Elopements are the most intimate of unions, with only the couple, an officiant, and a witness (or a few) present. While plenty of elopements take place at a city hall, there are countless spots you can have yours. Misty mountains, secret beach inlets, museums, backyards, and even travel destinations are viable locations for this private marriage ceremony and celebration.

Give Yourself Enough Time

First and foremost, you need to allow yourself enough time to plan. Smaller weddings may not be huge, all-out affairs, but that doesn’t mean one can be planned in a day (or a week, or even a month in most cases). There are still at least a few big choices to be made and details to iron out.

Wedding planning takes a good deal of time—regardless of size. It’s a good idea to always allow at least a little more than you think you need. That way, if something falls through or takes longer than expected, you aren’t stressed and under the wire. Depending on your style of event, planning could take anywhere from six months to the average fifteen.

Create Your Guest List

Before jumping into logistics—be it the venue, dining, or decor—you need to first create and finalize your guest list. It’s generally understood that small weddings have 50 or fewer guests, though certain venues may limit you to less.

Depending on where you live, restrictions on gathering sizes may also be in place due to COVID-19. The good news: Given the circumstances, the loved ones who don’t cut aren’t as likely to take not being invited to heart. That being said, prioritize those you want to be present for your small ceremony. With it being more of a private celebration, ask yourself who you’d like to be there to witness and participate. Immediate family, such as parents and siblings, and your innermost circle of friends are usually great places to start.

Choose a Venue

How to Plan a Small Wedding Photo Credit // Tiffany Chapman Photography

Once your guest list is set, you can begin searching for a venue. Since you’re not limited to locations that can fit a large number of people, the world is your oyster. Unlike bigger weddings, you aren’t beholden to a sizable church or hotel and have the opportunity to think outside of the box. Match the intimate feel of smaller nuptials with an equally intimate atmosphere—think a family home, Airbnb, secluded spot in a beautiful park, or a classic courthouse. Or lean into something nontraditional, like your favorite restaurant, museums, historic buildings, and travel destinations.

Keep in mind that if you’re booking a venue, the 2021 calendar is likely to fill up fast due to the amount of 2020 couples wanting to re-book. Find and book your venue first, then go from there.

Book Your Vendors

Not all small weddings need vendors, but if you’d like them involved, you’ll want to secure those next. This includes, but isn’t limited to, catering, photography and videography, entertainment, hair and makeup, florists, decor, and your officiant.

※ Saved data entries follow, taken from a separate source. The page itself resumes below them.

(* ===== verification/EngineStore.v ===== *)
(** * EngineStore: queries on a storage engine

    What the public API (Engine.v) needs of a storage engine, as laws of the
    class [Store], and the refinement they give: DB.Query on the engine answers
    and writes what it would on the reference store, or fails and leaves the
    database as it was.  The bbolt engine satisfies the laws. *)
From S2P Require Import Prelude Float64 FloatArith Values Ast Plan Scalars Text Keys Records Storage Catalog Graph Context Functions Params Eval Lexer Parser ClauseText Sema Planner FreeVars PlannerClaims GraphClaims Bolt.
From S2P Require Import Shortest Aggregate Expand Write StableSort RangeScan Operators ScansOk Effects Engine.
Import Ast Scalars Text Context Functions Params Eval Parser Planner Operators ScansOk Effects Engine.

(** A transaction [t] of the store [s] satisfies [inv s t]; [view t] is what it
    sees and [contents s] what the store holds. *)
Class StoreLaws (S T : Type) `{Store S T} (contents : S -> store) (inv : S -> T -> Prop) (view : T -> store) := {
  st_txn :: forall s, TxnLaws T (inv s) view;
  st_view s : inv s (begin_view s) /\ view (begin_view s) = contents s;
  st_update s : inv s (begin_update s) /\ view (begin_update s) = contents s;
  st_commit s t : inv s t -> match commit s t with Ok s' => contents s' = view t | Err e => engine_error e end
}.

#[global] Instance reference_store_laws : StoreLaws store store id (fun _ _ => True) id.
Proof. split; [intros s; apply _|done..]. Qed.

(** bbolt: a transaction stays on the bucket it was opened on. *)
#[global] Instance bolt_store_laws {B : Type} `{Bucket B} (contents : B -> store) `{!BucketLaws B contents} :
  StoreLaws B (Bolt.txn B) contents (fun b t => tx_b t = b) (tx_view contents).
Proof.
  split.
  - intros b. split.
    + intros t k _. by apply (get_law t k).
    + intros t k v Ht. pose proof (set_law t k v I) as Hl.
      assert (tx_b (t_set t k v).2 = tx_b t) as Hb by (cbn; unfold tx_set; by destruct t as [b' [p|] [|]], k).
      destruct (t_set t k v) as [[e|] t']; cbn in Hb; (split; [congruence|]); apply Hl.
    + intros t k Ht. pose proof (delete_law t k I) as Hl.
      assert (tx_b (t_delete t k).2 = tx_b t) as Hb by (cbn; unfold tx_delete; by destruct t as [b' [p|] [|]]).
      destruct (t_delete t k) as [[e|] t']; cbn in Hb; (split; [congruence|]); apply Hl.
    + intros t p s _. by apply (scan_law t p s).
  - intros b. split; [done|]. apply overlay_empty.
  - intros b. split; [done|]. apply overlay_empty.
  - intros b t Ht. cbn [commit bolt_store]. destruct (apply_pending b _) as [[e|] b'] eqn:E.
    + by eapply apply_pending_error.
    + unfold tx_view. rewrite Ht. by apply commit_pending.
Qed.

Module EngineStore.

(** ** Programs that only read *)
Lemma exec_run {A : Type} (p : prog A) (s : store) : exec p s = run p s.
Proof. revert s. induction p; intros s; cbn; auto. Qed.
Lemma exec_reads {T : Type} `{Txn T} (ok : T -> Prop) (view : T -> store) `{!TxnLaws T ok view} {A : Type} (p : prog A) t :
  ok t -> scans_ok p -> reads_only p -> exec p t = ((run p (view t)).1, t).
Proof.
  intros Ht. induction p as [a|e|key k IH|key val k IH|key k IH|pr st k IH]; cbn; try done.
  - intros Hs Hr. rewrite (get_law t key Ht). by apply IH.
  - intros [Hb Hs] Hr. rewrite (scan_law t pr st Ht Hb). by apply IH.
Qed.

Section refinement.
Context `{Runtime, Unicode, MapOrder}.
Context {S T : Type} `{HS : Store S T} (contents : S -> store) (inv : S -> T -> Prop) (view : T -> store) `{!StoreLaws S T contents inv view}.

Lemma asks_view s p t : inv s t -> scans_ok p -> reads_only p -> asks p t = asks p (view t).
Proof. intros Ht Hs Hr. unfold asks. rewrite (exec_reads (inv s) view p t Ht Hs Hr). by rewrite (exec_reads (fun _ => True) id p (view t) I Hs Hr). Qed.
Lemma catalog_view s t : inv s t -> CatalogLaws.cat_same (planCatalog t) (planCatalog (view t)).
Proof.
  intros Ht. split; cbn [planCatalog cat_HasIndex cat_HasRelIndex]; intros; (eapply asks_view; [exact Ht|scans|reads]).
Qed.

(** ** Queries *)
Lemma runQuery_refines s fuel q columns params o t : inv s t ->
  match runQuery fuel q columns params o t with
  | (r, t') => inv s t' /\ (runQuery fuel q columns params o (view t) = (r, view t') \/ exists e, r = Err e /\ engine_error e)
  end.
Proof.
  intros Ht. unfold runQuery. assert (Plan_ q (planCatalog t) = Plan_ q (planCatalog (view t))) as -> by (by rewrite (catalog_view s t Ht)).
  destruct (Plan_ q (planCatalog (view t))) as [p|e]; [|by auto].
  pose proof (exec_simulates (inv s) view (Run fuel p columns (query_context params o)) t Ht (mscans_Run fuel p columns _)) as [Hi Hs].
  rewrite exec_run. destruct (exec (Run fuel p columns (query_context params o)) t) as [r t'] eqn:E. cbn [fst snd] in *.
  destruct Hs as [->|(e & -> & He)]; [|by split; [|right; exists e]].
  destruct r as [[[rows|e] c]|e]; (split; [done|by left]).
Qed.

Lemma read_refines s fuel q columns params o : match local_View (runQuery fuel q columns params o) s with
  | Ok x => local_View (runQuery fuel q columns params o) (contents s) = Ok x
  | Err e => local_View (runQuery fuel q columns params o) (contents s) = Err e \/ engine_error e
  end.
Proof.
  unfold local_View. destruct (st_view s) as [Hi Hv]. pose proof (runQuery_refines s fuel q columns params o _ Hi) as Hr. rewrite Hv in Hr.
  destruct (runQuery fuel q columns params o (begin_view s)) as [r t']. destruct Hr as [_ [Hr|(e & -> & He)]]; [|by right].
  cbn [begin_view reference_store]. rewrite Hr. cbn. destruct r; auto.
Qed.
Lemma write_refines s fuel q columns params o : match local_ApplyWrite (runQuery fuel q columns params o) s with
  | (Ok x, s') => local_ApplyWrite (runQuery fuel q columns params o) (contents s) = (Ok x, contents s')
  | (Err e, s') => s' = s /\ ((local_ApplyWrite (runQuery fuel q columns params o) (contents s)).1 = Err e \/ engine_error e)
  end.
Proof.
  unfold local_ApplyWrite. destruct (st_update s) as [Hi Hv]. pose proof (runQuery_refines s fuel q columns params o _ Hi) as Hr. rewrite Hv in Hr.
  destruct (runQuery fuel q columns params o (begin_update s)) as [r t']. destruct Hr as [Hi' Hr].
  cbn [begin_update commit reference_store]. pose proof (st_commit s t' Hi') as Hcm. destruct r as [x|e].
  - destruct Hr as [->|(e & [=] & _)]. destruct (commit s t') as [s'|e]; [by rewrite Hcm|by split; [|right]].
  - split; [done|]. destruct Hr as [->|(e' & [= <-] & He)]; [by left|by right].
Qed.
End refinement.
End EngineStore.
Import EngineStore.

(** C10: DB.Query on a storage engine is DB.Query on the reference store.  For any
    engine that keeps the laws of transactions and commits (bbolt does), any query
    text, parameters and options, embedded or as a cluster member: when the query
    succeeds, the reference store gives the same rows and ends with the contents
    the engine has; when it fails, the database is unchanged and the error is the
    reference's or one the engine itself raised.  Every statement about queries on
    the reference store thereby holds of the engine. *)
Theorem query_refines `{Runtime, Unicode, MapOrder} {S T : Type} `{HS : Store S T} (contents : S -> store) (inv : S -> T -> Prop) (view : T -> store)
    `{!StoreLaws S T contents inv view} (fuel : nat) (cb : option clusterBackend) (r : request) (s : S) :
  match Query_ fuel cb r s with
  | (Ok x, s') => Query_ fuel cb r (contents s) = (Ok x, contents s')
  | (Err e, s') => s' = s /\ ((Query_ fuel cb r (contents s)).1 = Err e \/ engine_error e)
  end.
Proof.
  unfold Query_. destruct (prepare r) as [[[params q] columns]|e]; [|by split; [|left]]. cbv zeta.
  assert (match runLocal fuel q columns params (isWriteQuery q) (rq_options r) s with
    | (Ok x, s') => runLocal fuel q columns params (isWriteQuery q) (rq_options r) (contents s) = (Ok x, contents s')
    | (Err e, s') => s' = s /\ ((runLocal fuel q columns params (isWriteQuery q) (rq_options r) (contents s)).1 = Err e \/ engine_error e)
    end) as Hrun.
  { unfold runLocal. destruct (isWriteQuery q); [by apply (write_refines contents inv view)|].
    pose proof (read_refines contents inv view s fuel q columns params (rq_options r)) as Hr. destruct (local_View _ s); [by rewrite Hr|done]. }
  destruct cb as [cb|]; [|exact Hrun]. destruct (forwards cb _ _); [by destruct (Forward cb _ _ _ _ _); [|split; [|left]]|].
  destruct (linearizable (rq_options r) && negb (isWriteQuery q) && IsLeader cb); [|exact Hrun].
  destruct (ReadBarrier cb); [by split; [|left]|exact Hrun].
Qed.

(** ** bbolt *)
Section concrete.
#[local] Existing Instance plain_runtime.
#[local] Existing Instance ClauseText.plain_unicode.
#[local] Existing Instance listed_order.

Definition on_bolt (text : String.string) : res Result * store :=
  Query_ (S := store) (T := Bolt.txn store) 40 None (mkRequest (str text) [] no_options) ∅.
Definition on_reference (text : String.string) : res Result * store := Query_ 40 None (mkRequest (str text) [] no_options) ∅.
Definition create_two : String.string := "CREATE (a:P {name: 'x'}) CREATE (b:P {name: 'y'}) RETURN a.name AS a, b.name AS b".
Lemma query_refines_witness :
  (on_bolt create_two).1 = Ok (mkResult [str "a"; str "b"] [[VStr (str "x"); VStr (str "y")]]) /\ on_reference create_two = ((on_bolt create_two).1, (on_bolt create_two).2).
Proof.
  split; [vm_compute; reflexivity|].
  pose proof (query_refines (S := store) (T := Bolt.txn store) id (fun b t => tx_b t = b) (tx_view id) 40 None (mkRequest (str create_two) [] no_options) ∅) as Hr.
  assert ((on_bolt create_two).1 = Ok (mkResult [str "a"; str "b"] [[VStr (str "x"); VStr (str "y")]])) as E by (vm_compute; reflexivity).
  unfold on_bolt in *. destruct (Query_ (S := store) (T := Bolt.txn store) 40 None (mkRequest (str create_two) [] no_options) ∅) as [[x|e] s']; [exact Hr|discriminate E].
Defined.
End concrete.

Like venues, other vendors are likely to fill their 2021 calendars quickly, so it’s in your best interest to contact them fairly soon. Just make sure that you have your wedding date, number of guests, and venue information on hand when you reach out. Having this information beforehand will help immensely with figuring out availability and a price quote.

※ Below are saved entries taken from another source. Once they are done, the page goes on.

(* ===== verification/Badger.v ===== *)
(** * Badger: the BadgerDB storage adapter

    src/internal/storage/badger/badger.go.  Badger itself is the parameter
    [BadgerDB]: databases [D] with transactions [T] that read, write, iterate and
    commit, each call with Badger's own errors.  The adapter turns those into the
    engine-neutral errors, its iterator stops at the end of the prefix, and
    [Update] runs the function again when the commit lost against another
    transaction, with a jittered exponential backoff.

    [BadgerLaws] is what Badger documents: a transaction reads its snapshot and
    its own writes, iterates in byte order, commits atomically, and transactions
    are serializable: one that commits has the effect it would have had alone on
    the database it is committed to.  With them the adapter is a [Store] that
    keeps [StoreLaws], and [Update] is correct under contention. *)
From S2P Require Import Prelude Storage Bolt Engine EngineStore.

(** ** BadgerDB *)
Inductive berror := ErrKeyNotFound | ErrBadgerConflict | ErrTxnTooBig | ErrOther.

Class BadgerDB (D T : Type) := {
  bd_begin : bool -> D -> T;                             (* DB.NewTransaction(update) *)
  bd_commit : D -> T -> berror + D;                      (* Txn.Commit, on the database as it is then *)
  bt_get : T -> bytes -> berror + bytes;                 (* Txn.Get, Item.ValueCopy *)
  bt_set : T -> bytes -> bytes -> option berror * T;     (* Txn.Set *)
  bt_delete : T -> bytes -> option berror * T;           (* Txn.Delete *)
  bt_seek : T -> bytes -> bytes -> list kv               (* Txn.NewIterator with a prefix, Seek, then Next *)
}.

Module Badger.

(** ** The adapter *)

(** An error of Badger's that the adapter hands on as it is. *)
Definition plain (e : berror) : error := ErrEngine.

Section txn.
Context {D T : Type} `{BadgerDB D T}.

Definition txn_Get (t : T) (key : bytes) : res bytes :=
  match bt_get t key with
  | inl ErrKeyNotFound => Err ErrNotFound
  | inl e => Err (plain e)
  | inr v => Ok v
  end.
Definition mapWriteErr (e : option berror) : option error :=
  match e with
  | None => None
  | Some ErrTxnTooBig => Some ErrTxnTooLarge
  | Some e => Some (plain e)
  end.
Definition txn_Set (t : T) (key val : bytes) : option error * T := let '(e, t) := bt_set t key val in (mapWriteErr e, t).
Definition txn_Delete (t : T) (key : bytes) : option error * T := let '(e, t) := bt_delete t key in (mapWriteErr e, t).

(** The iterator: what Badger's own one has left, and the prefix. *)
Record iterator := mkIter { bi_it : list kv; bi_prefix : bytes }.
Definition it_Valid (i : iterator) : bool := match bi_it i with e :: _ => has_prefix (bi_prefix i) e.1 | [] => false end.
Definition it_Next (i : iterator) : iterator := mkIter (tail (bi_it i)) (bi_prefix i).
Definition txn_ScanFrom (t : T) (prefix start : bytes) : iterator := mkIter (bt_seek t prefix start) prefix.
(** What a loop over the iterator visits, within [n] steps. *)
Fixpoint visits (n : nat) (i : iterator) : list kv :=
  match n, bi_it i with
  | S n, e :: _ => if it_Valid i then e :: visits n (it_Next i) else []
  | _, _ => []
  end.
Definition visits_all (i : iterator) : list kv := visits (length (bi_it i)) i.

#[global] Instance badger_txn : Txn T := {
  t_get t k := match txn_Get t k with Ok v => Some v | Err _ => None end;
  t_set := txn_Set;
  t_delete := txn_Delete;
  t_scan t p s := visits_all (txn_ScanFrom t p s)
}.

Definition commit_result (r : berror + D) : res D :=
  match r with inr d => Ok d | inl ErrBadgerConflict => Err ErrConflict | inl e => Err (plain e) end.
#[global] Instance badger_store : Store D T := {
  begin_view := bd_begin false;
  begin_update := bd_begin true;
  commit d t := commit_result (bd_commit d t)
}.

(** ** Update *)

(** Durations are in nanoseconds; [jitter] is what rand.N(d/2) returns. *)
Definition maxRetries : nat := 100.
Definition retryBase : Z := 50000.
Definition retryCap : Z := 10000000.
Definition backoff (i : nat) : Z :=
  if (Z.of_nat i <? 20) && (Z.shiftl retryBase (Z.of_nat i) <? retryCap) then Z.shiftl retryBase (Z.of_nat i) else retryCap.
Definition retryDelay (i : nat) (jitter : Z) : Z := Z.quot (backoff i) 2 + jitter.

(** What other transactions commit before attempt [i] begins, and while it runs. *)
Record contention := mkContention { before : nat -> D -> D; during : nat -> D -> D }.

Record outcome (A : Type) := mkOutcome { o_result : res A; o_db : D; o_runs : nat; o_slept : Z }.
Arguments mkOutcome {A}.

(** The loop from attempt [i] on, with [more] retries left; [o_runs] counts the
    runs of the function and [o_slept] the time between them. *)
Fixpoint update_from {A : Type} (more : nat) (fn : prog A) (env : contention) (jitter : nat -> Z) (i : nat) (slept : Z) (d : D) : outcome A :=
  let d1 := before env i d in
  let '(r, t) := exec fn (bd_begin true d1) in
  let d2 := during env i d1 in
  match r with
  | Err e => mkOutcome (Err e) d2 (S i) slept
  | Ok a =>
      match bd_commit d2 t with
      | inr d3 => mkOutcome (Ok a) d3 (S i) slept
      | inl ErrBadgerConflict =>
          match more with
          | O => mkOutcome (Err ErrConflict) d2 (S i) slept
          | S more => update_from more fn env jitter (S i) (slept + retryDelay i (jitter i)) d2
          end
      | inl e => mkOutcome (Err (plain e)) d2 (S i) slept
      end
  end.
Definition Update {A : Type} (fn : prog A) (env : contention) (jitter : nat -> Z) (d : D) : outcome A :=
  update_from maxRetries fn env jitter 0 0 d.
Definition View {A : Type} (fn : prog A) (d : D) : res A := (exec fn (bd_begin false d)).1.

(** The database when attempt [i] takes its snapshot, if all attempts before it
    left no trace; and when it ends. *)
Fixpoint snapshot (env : contention) (i : nat) (d : D) : D :=
  before env i (match i with O => d | S i => during env i (snapshot env i d) end).
Definition others (env : contention) (i : nat) (d : D) : D := during env i (snapshot env i d).
End txn.
Arguments contention D : clear implicits.
Arguments outcome D A : clear implicits.
Arguments mkOutcome {D A}.
Arguments o_result {D A}.
Arguments o_db {D A}.
Arguments o_runs {D A}.
Arguments o_slept {D A}.
End Badger.
Import Badger.

(** ** What Badger documents *)
Class BadgerLaws (D T : Type) `{BadgerDB D T} (contents : D -> store) (open_on : D -> T -> Prop) (view : T -> store) := {
  bl_begin rw d : open_on d (bd_begin rw d) /\ view (bd_begin rw d) = contents d;
  bl_get d t k : open_on d t ->
    match bt_get t k with
    | inr v => view t !! k = Some v
    | inl ErrKeyNotFound => view t !! k = None
    | inl _ => k = [] /\ view t !! k = None                  (* the empty key is refused *)
    end;
  bl_set d t k v : open_on d t ->
    match bt_set t k v with
    | (None, t') => open_on d t' /\ view t' = <[k := v]> (view t)
    | (Some _, t') => open_on d t' /\ view t' = view t
    end;
  bl_delete d t k : open_on d t ->
    match bt_delete t k with
    | (None, t') => open_on d t' /\ view t' = delete k (view t)
    | (Some _, t') => open_on d t' /\ view t' = view t
    end;
  bl_seek d t p s : open_on d t -> bt_seek t p s = scan_store p s (view t);
  bl_commit d t : open_on d t ->
    match bd_commit d t with inr d' => contents d' = view t | inl e => e <> ErrBadgerConflict end;
  bl_serial {A : Type} (fn : prog A) d1 d2 d3 a t : scans_ok fn ->
    exec fn (bd_begin true d1) = (Ok a, t) -> bd_commit d2 t = inr d3 -> run fn (contents d2) = (Ok a, contents d3)
}.

Section laws.
Context {D T : Type} `{BadgerDB D T} (contents : D -> store) (open_on : D -> T -> Prop) (view : T -> store) `{!BadgerLaws D T contents open_on view}.

Lemma visits_prefix p l n : Forall (fun e : kv => has_prefix p e.1 = true) l -> (length l <= n)%nat -> visits n (mkIter l p) = l.
Proof.
  revert l. induction n as [|n IH]; intros [|e l] Hl Hn; cbn in *; try done; [lia|]. inversion Hl as [|? ? He Hl']; subst.
  unfold it_Valid; cbn. rewrite He. unfold it_Next; cbn. rewrite IH by (done || lia). done.
Qed.
Lemma mapWriteErr_engine e : match mapWriteErr e with None => e = None | Some e' => engine_error e' /\ exists b, e = Some b end.
Proof. destruct e as [[]|]; cbn; eauto. Qed.

#[global] Instance badger_txn_laws d : TxnLaws T (open_on d) view.
Proof.
  split.
  - intros t k Ht. pose proof (bl_get d t k Ht) as Hg. cbn. unfold txn_Get. destruct (bt_get t k) as [[]|v]; try done; symmetry; apply Hg.
  - intros t k v Ht. pose proof (bl_set d t k v Ht) as Hs. cbn. unfold txn_Set. destruct (bt_set t k v) as [e t'].
    pose proof (mapWriteErr_engine e) as He. destruct (mapWriteErr e); [destruct He as [He [b ->]]; by destruct Hs|by subst].
  - intros t k Ht. pose proof (bl_delete d t k Ht) as Hs. cbn. unfold txn_Delete. destruct (bt_delete t k) as [e t'].
    pose proof (mapWriteErr_engine e) as He. destruct (mapWriteErr e); [destruct He as [He [b ->]]; by destruct Hs|by subst].
  - intros t p s Ht _. cbn. unfold txn_ScanFrom, visits_all. cbn [bi_it]. rewrite (bl_seek d t p s Ht). apply visits_prefix; [|done].
    unfold scan_store. rewrite Forall_forall. intros e He. rewrite merge_sort_Permutation in He. apply list_elem_of_filter in He as [[Hp _] _]. done.
Qed.
#[global] Instance badger_store_laws : StoreLaws D T contents open_on view.
Proof.
  split.
  - apply _.
  - apply bl_begin.
  - apply bl_begin.
  - intros d t Ht. pose proof (bl_commit d t Ht) as Hc. cbn. unfold commit_result. by destruct (bd_commit d t) as [[]|d'].
Qed.

(** ** The retry loop *)
Lemma backoff_bounds i : retryBase <= backoff i <= retryCap.
Proof.
  unfold backoff. destruct (Z.ltb_spec (Z.of_nat i) 20); cbn [andb]; [|unfold retryBase, retryCap; lia].
  destruct (Z.ltb_spec (Z.shiftl retryBase (Z.of_nat i)) retryCap); [|unfold retryBase, retryCap; lia].
  rewrite Z.shiftl_mul_pow2 in * by lia. pose proof (Z.pow_pos_nonneg 2 (Z.of_nat i)). unfold retryBase, retryCap in *. nia.
Qed.

(** The longest the first [n] backoffs can take. *)
Fixpoint longest (n : nat) : Z := match n with O => 0 | S n => longest n + backoff n end.
Lemma longest_mono m n : (m <= n)%nat -> longest m <= longest n.
Proof. induction 1 as [|n Hn IH]; [lia|]. cbn [longest]. pose proof (backoff_bounds n) as Hb. unfold retryBase in Hb. lia. Qed.
Lemma retryDelay_bounds i j : 0 <= j < Z.quot (backoff i) 2 -> 0 < retryDelay i j < backoff i.
Proof.
  intros Hj. unfold retryDelay. pose proof (backoff_bounds i) as Hb. unfold retryBase in Hb. rewrite Z.quot_div_nonneg in * by lia.
  pose proof (Z.div_mod (backoff i) 2 ltac:(lia)). pose proof (Z.mod_pos_bound (backoff i) 2 ltac:(lia)). lia.
Qed.

Context {A : Type} (fn : prog A) (Hfn : scans_ok fn) (env : contention D) (jitter : nat -> Z) (d : D).
Hypothesis Hjitter : forall k, 0 <= jitter k < Z.quot (backoff k) 2.

(** The database attempt [i] finds. *)
Definition found (i : nat) : D := match i with O => d | S i => others env i d end.

Record update_post (i last : nat) (o : outcome D A) : Prop := {
  up_runs : (i < o_runs o <= S last)%nat;
  up_slept : 0 <= o_slept o <= longest (pred (o_runs o));
  up_quiet j : (i <= j <= last)%nat -> others env j d = snapshot env j d -> (o_runs o <= S j)%nat;
  up_result : match o_result o with
    | Ok a => run fn (contents (others env (pred (o_runs o)) d)) = (Ok a, contents (o_db o))
    | Err e => o_db o = others env (pred (o_runs o)) d /\
        ((e = ErrConflict /\ o_runs o = S last /\ forall j, (i <= j <= last)%nat -> others env j d <> snapshot env j d) \/
         (run fn (contents (snapshot env (pred (o_runs o)) d))).1 = Err e \/ engine_error e)
    end
}.

(** One attempt. *)
Lemma attempt_spec i :
  match exec fn (bd_begin true (snapshot env i d)) with
  | (Err e, _) => (run fn (contents (snapshot env i d))).1 = Err e \/ engine_error e
  | (Ok a, t) =>
      match bd_commit (others env i d) t with
      | inr d3 => run fn (contents (others env i d)) = (Ok a, contents d3)
      | inl ErrBadgerConflict => others env i d <> snapshot env i d
      | inl _ => True
      end
  end.
Proof.
  destruct (bl_begin true (snapshot env i d)) as [Hopen Hview].
  pose proof (exec_simulates (open_on (snapshot env i d)) view fn _ Hopen Hfn) as [Hopen' Hsim]. rewrite Hview in Hsim.
  destruct (exec fn (bd_begin true (snapshot env i d))) as [[a|e] t] eqn:Er; cbn [fst snd] in *.
  - pose proof (bl_commit _ t Hopen') as Hq. destruct (bd_commit (others env i d) t) as [[]|d3] eqn:Ec; try done.
    + intros Hsame. rewrite Hsame in Ec. by rewrite Ec in Hq.
    + by eapply bl_serial.
  - destruct Hsim as [->|(e' & [= <-] & He)]; auto.
Qed.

Hire a Wedding Coordinator

If you don’t have a wedding planner, we highly recommend hiring a wedding coordinator. Unlike planners who assist with the entire wedding planning process, coordinators do so in the final weeks leading up to your wedding. Some even help run the day of, so that you can enjoy the entire celebration without worrying about logistics. Overall, they help ensure that your wedding day runs smoothly. This includes communicating with your vendors, creating and managing the timeline, directing setup and teardown, and handling any problems that may come up. Whether you’re hosting 15 people or 50, a wedding coordinator is a great source of aid and reassurance.

Large or small, your wedding day is a celebration of you and your partner’s union. Therefore, it should be given all of the time and prep it needs to be everything you’d like. Although it may be smaller than others (or than you’d originally planned), it deserves (and often requires) just as much planning and attention to detail. When planning, stay organized, timely, and most of all, focus on creating your dream day with the people you love.